The following conclusions were reached based on the experiments involving the use of waste concrete powder, a byproduct generated in the process of recycling waste concrete, to replace silica powder, which acts as a source of SiO₂ and filler during autoclave curing, in the production of extrusion panels:

(1)

An increase in the silica powder-WCP substitution ratio results in weakened strength, but the strengths of specimens with lower than a 50% substitution ratio surpassed the prescribed strength requirement of 14 MPa, and the strength of the specimen with a 50% substitution ratio also satisfied the requirement, which confirmed the possibility of using WCP.

(2)

The specimens in which WCP was used had a higher specific gravity and absorption rate when compared to the plain specimen in which only the silica powder was used, while the rate of change in length caused by water absorption was lower in the former specimens or equivalent. A review was performed in regard to the curing conditions, and the results showed that autoclave curing was essential in extrusion panel production as it not only ensured the strength of the panels, but also had an impact on density, absorption rate, and rate of change in length. The specimens containing WCP also satisfied the related standards.

(3)

The results of the thermal conductivity and fire-resistance tests showed that the specimens containing WCP had equivalent or superior characteristics in comparison to the plain specimens.
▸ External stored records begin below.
(** X9: a list of names fails on its first unregistered entry: when
    every name before [x] is registered and [x] is not, the setter
    raises [KeyError] with key [x], whatever follows [x]. *)
Theorem features_list_first_unregistered (tk : Toolkit) (rsrc : Resource)
    (self : AtomFeaturizer) (pre post : list string) (x : string)
    (Hpre : Forall (fun y => PyDict.get y (ATOM_FEATURES tk rsrc) <> None) pre)
    (Hx : PyDict.get x (ATOM_FEATURES tk rsrc) = None) :
  set_features tk rsrc self (FList (pre ++ x :: post)) = Raise (KeyError x).
Proof.
  unfold set_features.
  destruct (@select_features_app (ATOM_FEATURES tk rsrc) pre (x :: post)
              (PyDict.empty pyvalue) Hpre) as [acc' ->].
  simpl. now rewrite Hx.
Qed.

Lemma features_list_first_unregistered_witness :
  set_features sample_toolkit sample_resource blank_featurizer
    (FList (["valence"; "is_C"] ++ "mass" :: ["weight"; "group"]))
  = Raise (KeyError "mass").
Proof.
  apply (@features_list_first_unregistered sample_toolkit sample_resource
           blank_featurizer ["valence"; "is_C"] ["weight"; "group"] "mass").
  - repeat constructor; discriminate.
  - reflexivity.
Defined.

(** X10: a name other than ['all'] given as a string configures the
    featurizer exactly as the list holding that one name does, also
    when the name is not registered. *)
Theorem features_name_as_singleton_list (tk : Toolkit) (rsrc : Resource)
    (self : AtomFeaturizer) (s : string) (Hs : s <> "all") :
  set_features tk rsrc self (FStr s) = set_features tk rsrc self (FList [s]).
Proof.
  unfold set_features. apply String.eqb_neq in Hs. rewrite Hs. simpl.
  destruct (PyDict.get s (ATOM_FEATURES tk rsrc)); reflexivity.
Qed.

Lemma features_name_as_singleton_list_witness :
  set_features sample_toolkit sample_resource blank_featurizer (FStr "group")
  = set_features sample_toolkit sample_resource blank_featurizer
      (FList ["group"]).
Proof.
  apply (@features_name_as_singleton_list sample_toolkit sample_resource
           blank_featurizer "group").
  discriminate.
Defined.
This is deemed to be caused by the material characteristics of WCP, such as pores and bound water [19].

(4)

Based on the aforementioned experimental results, it was concluded that WCP, a byproduct from the recycling of waste concrete, is an adequate material to substitute silica powder in the production of extrusion concrete panels, which essentially do not require high purity. Based on this, the application of WCP to extrusion concrete panels and various fillers is expected to contribute to the reduction of treating byproducts, which are currently buried into the ground, and to the environmental protection efforts as it will help reduce the consumption of natural resources. Additional profits are also expected for the construction waste processing firms, as value is given to WCP, the yield of which has been increasing as a result of the production of high-quality recycled aggregates.